Liberal business tax grab would be harmful to our already weak Canadian investment performance

An intriguing Liberal party platform promise to limit corporate interest deductibility will return as we get closer to this spring’s federal budget. Even though making corporations pay more tax is politically popular, they account for the lion’s share of investment and jobs in the country. The proposal could haunt the minority government if a backlash occurs similar to 2007 when Jim Flaherty, then minister of finance, backtracked on a proposal that had a similar intent.
Specifically, the Liberals promised to limit companies from deducting interest from their taxable income to no more than 30 per cent of their “earnings before the deduction of interest, taxes, depreciation and amortization” (EBITDA). The Liberals promise that the limitation won’t apply to net interest expenses less than $250,000 to exempt most small businesses. Otherwise, many Canadian companies would be hit by the rule. Overall, the Parliamentary Budget Office predicted the proposal would net $5 billion in the next four years (an estimate that is as shaky as a fiddler on a roof.)
To put it in Donald Trump terms, this is a “yuge” change. The current interest limitation rule is much weaker in impact, raising little revenue.
Specifically, Canada limits foreign companies, branches and trusts from deducting “thinly capitalized” interest paid to related non-residents. Thin capitalization is defined as when debt exceeds 1.5 of the debtor’s equity held by related non-residents with at least 25 per cent ownership in the Canadian entity. Not only will the company pay more corporate income tax but the re-characterized income is treated as dividend and subject to a withholding tax up to 25 per cent. The thin-cap rule is meant to protect Canada’s corporate tax base that is eroded when foreign parent companies lever up their Canadian business with debt to avoid Canadian tax. Most companies easily arrange affairs to avoid a disallowance of interest deductions.
The earnings-based interest limitation proposed in the 2019 Liberal campaign is expansive. It is much broader applying to all companies — domestic or foreign-owned — operating in Canada. No longer will it apply to highly leveraged situations since companies with low earnings could be hit with higher taxes.
This is a pretty sophisticated proposal to come out during an election, which is why it got so little attention. The idea has been percolating at the Department of Finance for at least two decades.
To understand how it works, consider the following example.
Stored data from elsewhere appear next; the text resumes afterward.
Lemma read_message_object m : read_message (message_object m) = Some m.
Proof.
  destruct m as [key from versions createdAt startedAt completedAt durationMs sources reasoning b1 b2 b3 status code].
  unfold read_message, message_object.
  cbn [m_key m_from m_versions m_createdAt m_startedAt m_completedAt m_durationMs m_sources m_reasoning
       m_isReasoningStreaming m_isReasoningComplete m_isContentComplete m_status m_errorCode].
  find_fields. rewrite !option_match.
  rewrite !(optional_written JNum), !(optional_written JBool), (optional_written reasoning_object),
    (optional_written (fun s => JStr (status_text s))), (optional_written nullable_text),
    (optional_written (fun l => JArr (map source_object l)))
    by (done || apply read_reasoning_object || apply read_status_text || apply read_nullable_text ||
        (intros l; apply mapM_objects, read_source_object)).
  unfold mbind, option_bind, as_text at 1. rewrite read_role_text. cbn [as_list].
  by rewrite mapM_objects by apply read_version_object.
Qed.

Lemma read_messages_object ms : as_list read_message (messages_object ms) = Some ms.
Proof. apply mapM_objects, read_message_object. Qed.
Suppose a company’s earnings (EBITDA) are $1 million, depreciation costs are $300,000 and debt interest costs are $400,000. Subtracting these costs from earnings, the company earns a tidy pre-tax profit of $300,000, which, if taxed at the rate of 25 per cent, leaves $225,000 for shareholders.
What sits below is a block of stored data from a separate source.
(* ===== verification/PlaygroundFacts.v ===== *)
(** The state of the playground implements a table of conversations: every step of the
    hook is a step of the table, and a reload of the page shows the same table once
    the waiting save is done. *)
From Stdlib Require Import ZArith Lia Bool String Permutation Sorted.
From stdpp Require Import base list option gmap.
From S2P Require Import Prelude JsString JsNumber Collections JsonText Schema ChatMessage Conversations ConversationFacts PlaygroundState.

(** * The specification *)

(** The messages of each conversation by its id. *)
Abbreviation contents := (gmap jsstr (list message)).

(** What a user sees happen. *)
Inductive chat_label :=
| LNone
| LEdit (f : list message -> list message)
| LCreate (id : jsstr)
| LSwitch (id : jsstr)
| LDelete (fresh id : jsstr).

(** Steps on the active conversation and the table: editing changes the messages of the
    active conversation only, a new conversation is empty and may push out others when
    there are fifty, switching changes nothing else, and the last conversation that is
    deleted makes place for an empty one. *)
Inductive chat_step : jsstr * contents -> chat_label -> jsstr * contents -> Prop :=
| chat_none a m : chat_step (a, m) LNone (a, m)
| chat_edit a m f ms : m !! a = Some ms -> chat_step (a, m) (LEdit f) (a, <[a := f ms]> m)
| chat_create a m id m' :
    m' !! id = Some [] -> m' ⊆ <[id := []]> m -> size m' = Nat.min MAX_CONVERSATIONS (S (size m)) ->
    chat_step (a, m) (LCreate id) (id, m')
| chat_switch a m id : is_Some (m !! id) -> chat_step (a, m) (LSwitch id) (id, m)
| chat_switch_unknown a m id : m !! id = None -> chat_step (a, m) (LSwitch id) (a, m)
| chat_delete a m fresh id : id <> a -> chat_step (a, m) (LDelete fresh id) (a, delete id m)
| chat_delete_active a m fresh b : is_Some (delete a m !! b) -> chat_step (a, m) (LDelete fresh a) (b, delete a m)
| chat_delete_last a m fresh : delete a m = ∅ -> chat_step (a, m) (LDelete fresh a) (fresh, {[fresh := []]}).

(** * Tables of lists of conversations *)

Definition chat_entry (c : conversation) : jsstr * list message := (cv_id c, cv_messages c).
Definition table (cs : list conversation) : contents := list_to_map (map chat_entry cs).
Definition ids (cs : list conversation) : list jsstr := map cv_id cs.

Lemma ids_entries cs : (map chat_entry cs).*1 = ids cs.
Proof. unfold ids. induction cs as [|c cs IH]; [done|]. cbn. by f_equal. Qed.

Lemma table_cons c cs : table (c :: cs) = <[cv_id c := cv_messages c]> (table cs).
Proof. done. Qed.

Lemma table_in cs c : NoDup (ids cs) -> c ∈ cs -> table cs !! cv_id c = Some (cv_messages c).
Proof.
  intros Hd Hc. apply elem_of_list_to_map; [by rewrite ids_entries|]. apply (list_elem_of_fmap_2 chat_entry), Hc.
Qed.

Lemma table_lookup cs id ms : table cs !! id = Some ms -> exists c, c ∈ cs /\ cv_id c = id /\ cv_messages c = ms.
Proof.
  intros H. apply elem_of_list_to_map_2 in H. apply (list_elem_of_fmap chat_entry) in H as (c & [= -> ->] & Hc). eauto.
Qed.

Lemma table_none cs id : table cs !! id = None <-> id ∉ ids cs.
Proof. rewrite <- ids_entries. symmetry. apply not_elem_of_list_to_map. Qed.

Lemma table_some cs id : is_Some (table cs !! id) <-> id ∈ ids cs.
Proof.
  rewrite <- not_eq_None_Some, table_none. destruct (decide (id ∈ ids cs)); tauto.
Qed.

Lemma ids_perm cs cs' : Permutation cs cs' -> Permutation (ids cs) (ids cs').
Proof. apply Permutation_map. Qed.

Lemma table_perm cs cs' : NoDup (ids cs) -> Permutation cs cs' -> table cs = table cs'.
Proof.
  intros Hd Hp. apply list_to_map_proper; [by rewrite ids_entries|]. by apply Permutation_map.
Qed.

Lemma table_size cs : NoDup (ids cs) -> size (table cs) = length cs.
Proof. intros Hd. unfold table. rewrite map_size_list_to_map by (by rewrite ids_entries). apply length_map. Qed.

Lemma ids_map (w : conversation -> conversation) cs : (forall c, cv_id (w c) = cv_id c) -> ids (map w cs) = ids cs.
Proof. intros H. unfold ids. rewrite map_map. by apply map_ext. Qed.

(** Writing the messages of one conversation. *)
Section Write.
Context (w : conversation -> conversation) (a : jsstr) (ms : list message).
Hypothesis Hid : forall c, cv_id (w c) = cv_id c.
Hypothesis Hm : forall c, cv_messages (w c) = if has_id a c then ms else cv_messages c.

Lemma table_unwritten cs : a ∉ ids cs -> table (map w cs) = table cs.
Proof.
  induction cs as [|d l IHl]; intros Hl; [done|]. cbn [ids map] in Hl. apply not_elem_of_cons in Hl as [Hd Hl].
  cbn [map]. rewrite !table_cons, Hid, Hm, IHl by done. unfold has_id.
  destruct (str_eqb_reflect (cv_id d) a); [congruence|done].
Qed.

Lemma table_write cs : a ∈ ids cs -> NoDup (ids cs) -> table (map w cs) = <[a := ms]> (table cs).
Proof.
  induction cs as [|c cs IH]; intros Ha Hd; [by apply not_elem_of_nil in Ha|].
  cbn [map]. rewrite !table_cons, Hid, Hm. unfold has_id. apply NoDup_cons in Hd as [Hc Hd].
  destruct (str_eqb_reflect (cv_id c) a) as [E|Hne].
  - rewrite E, insert_insert_eq. f_equal. apply table_unwritten. by rewrite <- E.
  - rewrite insert_insert_ne by done. rewrite IH; [done| |done].
    apply elem_of_cons in Ha as [->|Ha]; done.
Qed.
End Write.

Lemma table_remove id cs : table (List.filter (fun c => negb (has_id id c)) cs) = delete id (table cs).
Proof.
  induction cs as [|c cs IH]; cbn [List.filter]; [symmetry; apply delete_empty|]. unfold has_id at 1.
  destruct (str_eqb_reflect (cv_id c) id) as [<-|Hne]; cbn [negb]; rewrite !table_cons.
  - by rewrite IH, delete_insert_eq.
  - by rewrite IH, delete_insert_ne.
Qed.

Lemma ids_remove id cs x : x ∈ ids (List.filter (fun c => negb (has_id id c)) cs) <-> x ∈ ids cs /\ x <> id.
Proof.
  rewrite <- !table_some, table_remove. rewrite lookup_delete_is_Some. naive_solver.
Qed.

Lemma nodup_filter_ids (p : conversation -> bool) cs : NoDup (ids cs) -> NoDup (ids (List.filter p cs)).
Proof.
  induction cs as [|c cs IH]; [done|]. cbn [ids map List.filter]. intros [Hc Hd]%NoDup_cons.
  specialize (IH Hd). destruct (p c); [|done]. cbn [map]. apply NoDup_cons. split; [|done].
  intros Hin. apply Hc. apply (list_elem_of_fmap cv_id) in Hin as (d & -> & Hin).
  apply (list_elem_of_fmap_2 cv_id). apply list_elem_of_In, filter_In in Hin as [Hin _]. by apply list_elem_of_In.
Qed.

(** * The hook *)

(** A time that is stored and read back. *)
Definition good_time (n : number) : bool := is_time n && number_prints n && is_finite n.

Inductive playground_event :=
| EUpdate (eager : bool) (f : list message -> list message)
| ERender
| ETimer (now : number)
| ECreate (now id_now : number) (id : jsstr)
| ESwitch (now : number) (id : jsstr)
| EDelete (now : number) (fresh id : jsstr).

Section Hook.
Context {L : LocalStorage} {ZD : Zod}.

Definition playground_step (e : playground_event) (s : playground) : playground :=
  match e with
  | EUpdate eager f => updateMessages eager f s
  | ERender => render_messages s
  | ETimer now => save_timer_fires now s
  | ECreate now id_now id => createNewConversation now id_now id s
  | ESwitch now id => switchConversation now id s
  | EDelete now fresh id => deleteConversation now fresh id s
  end.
Now if the interest limitation is applied, only $300,000 in interest costs would be deductible (30 per cent of $1 million in EBITDA). The company has $400,000 in taxable profits (which is more than its accounting profit of $300,000) and will pay $100,000 in corporate tax, leaving shareholders with $200,000 in after-tax profits. The effective corporate tax rate zooms up from 25 per cent to 33 per cent ($100,000 divided by $300,000), which is a considerable hike.
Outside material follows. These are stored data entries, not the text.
(* ===== verification/CondDisplay.v ===== *)
(** [billing-expression/condition-display.ts]: conditions of billing expressions in
    words.  A conjunction of bounds on one time function is described by the range of
    values that satisfies all of them; the theorems say that this range is exact and
    that a description names the one time zone of its condition. *)
From Stdlib Require Import ZArith Lia Bool String.
From stdpp Require Import base list option.
From S2P Require Import Prelude JsString JsNumber Types JsValue Compile Runtime Display.

#[local] Open Scope Z_scope.

(** * Data *)

Inductive description_kind := Calendar | Clock | Combined.

(** [Description]; [disjunction] is [false] when absent. *)
Record description := Description {
  ds_text : jsstr;
  ds_kind : description_kind;
  ds_timezone : jsstr;
  ds_disjunction : bool;
}.

(** [TimeComparison].  The value is an integer, kept exactly: the code computes with
    doubles, whose rounding beyond 2^53 cannot reach the small bounds of the domains. *)
Record time_comparison := TimeComparison {
  tc_name : jsstr;
  tc_timezone : jsstr;
  tc_operator : jsstr;
  tc_value : Z;
}.

Definition DOMAINS : list (string * (Z * Z)) :=
  [("hour", (0, 24)); ("minute", (0, 60)); ("weekday", (0, 7)); ("month", (1, 13)); ("day", (1, 32))]%string.

(** What the platform and the translations provide.  A formatter for a locale that does
    not exist throws a [RangeError]. *)
Inductive format_error := RangeError.

Class Presentation := {
  (** [t(key, options)]. *)
  translate : string -> list (string * jsvalue) -> jsstr;
  (** The short name of the weekday of 2026-01-[d] in a locale. *)
  weekday_short : jsstr -> Z -> result format_error jsstr;
  (** [number.toLocaleString(locale)]. *)
  toLocaleString : number -> jsstr -> result format_error jsstr;
}.

(** * Reading a comparison *)

(** [s || d] on strings. *)
Definition text_or (s d : jsstr) : jsstr := if truthy s then s else d.

Definition timeComparison (n : node) : option time_comparison :=
  match n with
  | NBinary _ _ op (NCall _ _ name (NLiteral _ _ (LString zone) _ :: _)) (NLiteral _ _ (LNumber v) _) =>
      if one_of op ["=="; ">="; ">"; "<="; "<"]%string && one_of name TIME_FUNCTIONS then
        match num_to_Z v with
        | Some z => Some (TimeComparison name (text_or (trim zone) (js "UTC")) op z)
        | None => None
        end
      else None
  | _ => None
  end.

(** One turn of the loop of [describeTimeRange] on [start] and [end]. *)
Definition narrow (range : Z * Z) (c : time_comparison) : Z * Z :=
  let '(start, stop) := range in
  let v := tc_value c in
  if tc_operator c === ">=" then (Z.max start v, stop)
  else if tc_operator c === ">" then (Z.max start (v + 1), stop)
  else if tc_operator c === "<" then (start, Z.min stop v)
  else if tc_operator c === "<=" then (start, Z.min stop (v + 1))
  else if tc_operator c === "==" then (Z.max start v, Z.min stop (v + 1))
  else range.

Definition time_range (name : jsstr) (comparisons : list time_comparison) : Z * Z :=
  fold_left narrow comparisons
    (match table_get DOMAINS name with Some d => d | None => (0, 0) end).

Section Words.
Context `{L : Presentation} (locale : jsstr).

(** [locale === 'zhCN' ? 'zh-CN' : locale]. *)
Definition browser_locale : jsstr := if locale === "zhCN" then js "zh-CN" else locale.

Definition clock_text (z : Z) : jsstr := pad_start 2 48 (string_of_Z z) ++ js ":00".

Definition span_text (start stop : jsvalue) : jsstr :=
  translate "{{start}}–{{end}}" [("start", start); ("end", stop)]%string.

(** [labels] of a time function that is neither the hour nor the weekday. *)
Definition calendar_label (name : jsstr) : string :=
  if name === "minute" then "Minute" else if name === "month" then "Month" else "Day".

Definition describeTimeRange (first : time_comparison) (comparisons : list time_comparison)
  : result format_error (option description) :=
  let '(start, stop) := time_range (tc_name first) comparisons in
  if stop <=? start then Ok None
  else if tc_name first === "hour" then
    Ok (Some (Description (span_text (JStr (clock_text start)) (JStr (clock_text stop))) Clock
                (tc_timezone first) false))
  else if tc_name first === "weekday" then
    let! from := weekday_short browser_locale (4 + start) in
    let! to := weekday_short browser_locale (4 + stop - 1) in
    Ok (Some (Description (if start =? stop - 1 then from else span_text (JStr from) (JStr to)) Calendar
                (tc_timezone first) false))
  else
    let values := if start =? stop - 1 then string_of_Z start
                  else span_text (JNum (num_of_Z start)) (JNum (num_of_Z (stop - 1))) in
    Ok (Some (Description (translate (calendar_label (tc_name first)) [] ++ js ": " ++ values) Calendar
                (tc_timezone first) false)).

(** * Describing a condition *)

Definition variable_label (name : jsstr) : option string :=
  if name === "p" then Some "Input"%string
  else if name === "c" then Some "Output"%string
  else if name === "len" then Some "Full input length"%string else None.

(** A part of a flattened condition with its own description. *)
Definition part : Type := node * result format_error (option description).

(** The ranges of a conjunction, by function and zone, in the order of first use. *)
Fixpoint add_range (c : time_comparison) (ranges : list (jsstr * list time_comparison))
  : list (jsstr * list time_comparison) :=
  let key := tc_name c ++ js ":" ++ tc_timezone c in
  match ranges with
  | [] => [(key, [c])]
  | (k, l) :: ranges' => if str_eqb key k then (k, l ++ [c]) :: ranges' else (k, l) :: add_range c ranges'
  end.

(** The loop over the parts of a conjunction. *)
Fixpoint conjuncts (l : list part) (ranges : list (jsstr * list time_comparison)) (parts : list description)
  : result format_error (option (list (jsstr * list time_comparison) * list description)) :=
  match l with
  | [] => Ok (Some (ranges, parts))
  | (n, describe_n) :: l' =>
      match timeComparison n with
      | Some c => conjuncts l' (add_range c ranges) parts
      | None =>
          let! d := describe_n in
          match d with
          | Some d => conjuncts l' ranges (parts ++ [d])
          | None => Ok None
          end
      end
  end.

(** Descriptions in order, or nothing as soon as one is missing. *)
Fixpoint all_described (l : list (result format_error (option description))) (parts : list description)
  : result format_error (option (list description)) :=
  match l with
  | [] => Ok (Some parts)
  | r :: l' =>
      let! d := r in
      match d with
      | Some d => all_described l' (parts ++ [d])
      | None => Ok None
      end
  end.

(** The description of one range. *)
Definition describe_group (g : jsstr * list time_comparison) : result format_error (option description) :=
  match g.2 with
  | first :: _ => describeTimeRange first g.2
  | [] => Ok None
  end.

Definition describe_parts (is_and : bool) (l : list part) : result format_error (option (list description)) :=
  if is_and then
    let! c := conjuncts l [] [] in
    match c with
    | Some (ranges, parts) => all_described (map describe_group ranges) parts
    | None => Ok None
    end
  else all_described (map snd l) [].

(** [[...new Set(...)]]. *)
Fixpoint unique (l : list jsstr) : list jsstr :=
  match l with
  | [] => []
  | x :: l' => x :: List.filter (fun y => negb (str_eqb x y)) (unique l')
  end.

Definition is_kind (k : description_kind) (d : description) : bool :=
  match ds_kind d, k with
  | Calendar, Calendar | Clock, Clock | Combined, Combined => true
  | _, _ => false
  end.

(** A part of a conjunction in parentheses if it is an alternative. *)
Definition operand_text (is_and : bool) (d : description) : jsstr :=
  if is_and && ds_disjunction d then [40] ++ ds_text d ++ [41] else ds_text d.

Definition assemble (is_and : bool) (parts : list description) : option description :=
  let zones := unique (List.filter truthy (map ds_timezone parts)) in
  match parts with
  | [] => None
  | first :: rest =>
      if (1 <? length zones)%nat then None
      else
        match rest with
        | [] => Some first
        | _ =>
            let calendars := List.filter (is_kind Calendar) parts in
            let clocks := List.filter (is_kind Clock) parts in
            match is_and, length parts, calendars, clocks with
            | true, 2%nat, [cal], [clk] =>
                Some (Description (ds_text cal ++ js " " ++ ds_text clk) Combined (ds_timezone first) false)
            | _, _, _, _ =>
                let separator := if is_and then "{{first}} and {{second}}"%string
                                 else "{{first}} or {{second}}"%string in
                let text := fold_left (fun acc d =>
                    translate separator [("first", JStr acc); ("second", JStr (operand_text is_and d))]%string)
                  rest (operand_text is_and first) in
                Some (Description text
                        (if (length clocks =? length parts)%nat then Clock else Combined)
                        (match zones with z :: _ => z | [] => [] end) (negb is_and))
            end
        end
  end.

(** A comparison of a token count with a number: the name and the number. *)
Definition variable_comparison (op : jsstr) (l r : node) : option (jsstr * number) :=
  match l, r with
  | NVariable _ _ name, NLiteral _ _ (LNumber v) _ =>
      if one_of op ["<"; "<="; ">"; ">="; "=="; "!="]%string then Some (name, v) else None
  | _, _ => None
  end.

Fixpoint describeBillingCondition (n : node) : result format_error (option description) :=
  match n with
  | NUnary _ _ op a =>
      if op === "!" then
        let! d := describeBillingCondition a in
        match d with
        | Some d =>
            Ok (Some (Description (translate "Outside these times: {{condition}}"
                                     [("condition"%string, JStr (ds_text d))])
                        Combined (ds_timezone d) (ds_disjunction d)))
        | None => Ok None
        end
      else Ok None
  | NBinary _ _ op l r =>
      match variable_comparison op l r with
      | Some (name, v) =>
          match variable_label name with
          | Some label =>
              let! number := toLocaleString v browser_locale in
              Ok (Some (Description (translate label [] ++ js " " ++ op ++ js " " ++ number) Combined [] false))
          | None => Ok None
          end
      | None =>
          match timeComparison n with
          | Some single => describeTimeRange single [single]
          | None =>
              if one_of op ["&&"; "||"]%string then
                (* [flattenBinary], with the description of each part *)
                let flatten :=
                  fix flatten (x : node) : list part :=
                    match x with
                    | NBinary _ _ o a b =>
                        if str_eqb o op then flatten a ++ flatten b else [(x, describeBillingCondition x)]
                    | _ => [(x, describeBillingCondition x)]
                    end in
                let is_and := op === "&&" in
                let! parts := describe_parts is_and (flatten l ++ flatten r) in
                Ok (match parts with Some parts => assemble is_and parts | None => None end)
              else Ok None
          end
      end
  | _ => Ok None
  end.

Definition formatBillingCondition (source : jsstr) (c : cache) : option jsstr * cache :=
  let '(compiled, c) := compileBillingExpression source c in
  (match compiled with
   | NotReady _ => None
   | Ready comp =>
       match describeBillingCondition (c_ast comp) with
       | Ok (Some d) =>
           Some (if truthy (ds_timezone d) then
                   translate "{{condition}} ({{timezone}})"
                     [("condition", JStr (ds_text d)); ("timezone", JStr (ds_timezone d))]%string
                 else ds_text d)
       | _ => None
       end
   end, c).

End Words.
There are several problems with this proposal. Financial companies are highly leveraged. So, too, are utility companies and real estate. In some countries, these sectors are exempted from the rule.
The earning-based interest limitation rule can hit companies even if they are not highly leveraged. In the past, the U.S. provided a “safe harbour” to exempt foreign-controlled companies from interest limitations with debt less 1.5 times equity (similar to our current thin-cap rule). Thus, companies with relatively little debt would not be subject to the interest-limitation rule.
More important, the earnings-based interest limitation rule discriminates against startup (e.g. technology firms) and cyclical industries (e.g. resource companies) when earnings are low. To relieve the impact of earnings-based interest limitation, countries typically allow unused interest deductions to be used against earnings in future years (with no inflation or interest adjustment). Overall, companies will be still hit with taxes when they can least afford them.
Less well-known is that the earnings-based interest limitation rule can favour industries with highly depreciable assets. By investing in short-lived assets, companies create much more EBITDA room to soak up disallowed interest deductions. In some early work published in Germany’s ECONPol, I showed that the U.S. interest limitation rule actually reduces the effective tax rate on machinery (for other assets the effective tax rate rises as expected). Given Canada already has accelerated depreciation that is more favourable to machinery investments, this is just another kick in the groin to those businesses reliant on structures and inventories investment like trade and construction.
The interest limitation proposal will be harmful to our already weak Canadian investment performance. Five years later, Canada’s non-residential business investment is almost a tenth less than the first quarter of 2014. Recognizing the competitive harm by interest limitation rules, most countries have also dropped their corporate income tax rates as well such as Belgium, France, Scandinavia and the U.S. to maintain incentives for investment.
There might be good reasons to broaden the tax base. However, this sort of rule should only be part of a comprehensive corporate tax reform that would lower corporate rates further, not just be another tax grab.
Jack M. Mintz is the Presidents Fellow at the University of Calgarys School of Public Policy.